Aim of the exercise.
Which of the lines in the records below hold the string "fuel"? Copy every one of them.

Data records.
-------------------------

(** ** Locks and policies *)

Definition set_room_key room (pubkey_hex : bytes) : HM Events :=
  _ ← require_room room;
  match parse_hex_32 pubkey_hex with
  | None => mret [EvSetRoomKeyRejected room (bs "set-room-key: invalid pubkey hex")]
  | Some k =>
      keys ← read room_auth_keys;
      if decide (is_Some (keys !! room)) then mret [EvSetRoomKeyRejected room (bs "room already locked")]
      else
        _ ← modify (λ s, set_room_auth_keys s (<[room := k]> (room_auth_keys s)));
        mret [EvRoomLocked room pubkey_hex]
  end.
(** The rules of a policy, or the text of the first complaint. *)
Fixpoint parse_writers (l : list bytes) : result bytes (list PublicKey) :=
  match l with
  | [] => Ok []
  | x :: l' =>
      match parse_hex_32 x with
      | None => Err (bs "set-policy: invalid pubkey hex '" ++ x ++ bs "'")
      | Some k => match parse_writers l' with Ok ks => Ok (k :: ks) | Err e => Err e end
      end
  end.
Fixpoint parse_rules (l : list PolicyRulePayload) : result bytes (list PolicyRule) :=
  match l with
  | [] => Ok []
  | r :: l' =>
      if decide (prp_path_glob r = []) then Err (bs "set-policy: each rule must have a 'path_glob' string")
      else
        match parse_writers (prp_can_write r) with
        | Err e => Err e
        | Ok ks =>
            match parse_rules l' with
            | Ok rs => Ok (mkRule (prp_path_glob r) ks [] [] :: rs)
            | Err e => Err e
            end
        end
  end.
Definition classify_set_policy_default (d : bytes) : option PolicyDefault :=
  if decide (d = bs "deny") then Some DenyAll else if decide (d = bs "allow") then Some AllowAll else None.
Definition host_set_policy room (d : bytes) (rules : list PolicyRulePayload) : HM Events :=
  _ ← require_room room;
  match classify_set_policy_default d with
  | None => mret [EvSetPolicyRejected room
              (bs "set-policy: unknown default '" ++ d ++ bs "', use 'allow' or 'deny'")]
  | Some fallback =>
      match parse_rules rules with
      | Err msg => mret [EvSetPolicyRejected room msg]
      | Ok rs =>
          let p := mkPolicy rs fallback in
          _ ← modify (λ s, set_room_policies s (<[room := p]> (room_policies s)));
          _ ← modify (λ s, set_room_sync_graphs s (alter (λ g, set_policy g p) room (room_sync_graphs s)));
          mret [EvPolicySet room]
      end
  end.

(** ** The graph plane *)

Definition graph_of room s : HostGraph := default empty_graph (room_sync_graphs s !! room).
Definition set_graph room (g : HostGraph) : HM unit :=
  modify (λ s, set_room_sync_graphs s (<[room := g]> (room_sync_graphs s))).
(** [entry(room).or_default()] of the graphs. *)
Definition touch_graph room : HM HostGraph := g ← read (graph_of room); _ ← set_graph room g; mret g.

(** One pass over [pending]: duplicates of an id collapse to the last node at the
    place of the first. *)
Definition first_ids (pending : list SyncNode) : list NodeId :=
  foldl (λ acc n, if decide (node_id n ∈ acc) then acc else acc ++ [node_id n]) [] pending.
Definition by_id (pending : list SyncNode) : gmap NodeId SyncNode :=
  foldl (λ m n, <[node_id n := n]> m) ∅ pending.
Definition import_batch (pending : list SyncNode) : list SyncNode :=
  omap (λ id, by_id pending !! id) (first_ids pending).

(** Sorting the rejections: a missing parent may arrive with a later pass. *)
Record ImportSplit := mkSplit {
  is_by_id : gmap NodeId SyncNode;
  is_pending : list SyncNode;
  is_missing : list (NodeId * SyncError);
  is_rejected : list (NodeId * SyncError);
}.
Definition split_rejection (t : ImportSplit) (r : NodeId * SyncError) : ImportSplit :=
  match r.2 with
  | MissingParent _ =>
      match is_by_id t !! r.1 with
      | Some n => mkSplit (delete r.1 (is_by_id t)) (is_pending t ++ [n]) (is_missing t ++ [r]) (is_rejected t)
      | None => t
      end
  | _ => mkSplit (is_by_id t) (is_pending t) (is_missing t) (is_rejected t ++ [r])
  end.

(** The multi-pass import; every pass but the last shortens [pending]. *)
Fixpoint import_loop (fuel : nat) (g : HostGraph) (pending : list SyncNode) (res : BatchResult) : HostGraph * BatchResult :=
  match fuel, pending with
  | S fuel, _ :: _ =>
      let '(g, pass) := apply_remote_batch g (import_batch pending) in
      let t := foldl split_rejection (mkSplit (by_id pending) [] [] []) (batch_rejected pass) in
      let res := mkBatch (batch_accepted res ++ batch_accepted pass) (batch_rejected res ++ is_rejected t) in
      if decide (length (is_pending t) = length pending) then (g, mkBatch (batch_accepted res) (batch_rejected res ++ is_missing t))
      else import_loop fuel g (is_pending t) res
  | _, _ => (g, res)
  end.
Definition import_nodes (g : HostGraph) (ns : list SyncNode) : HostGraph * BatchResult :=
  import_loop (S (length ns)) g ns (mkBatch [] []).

-------------------------

Task solution.
Fixpoint import_loop (fuel : nat) (g : HostGraph) (pending : list SyncNode) (res : BatchResult) : HostGraph * BatchResult :=
  match fuel, pending with
  | S fuel, _ :: _ =>
      else import_loop fuel g (is_pending t) res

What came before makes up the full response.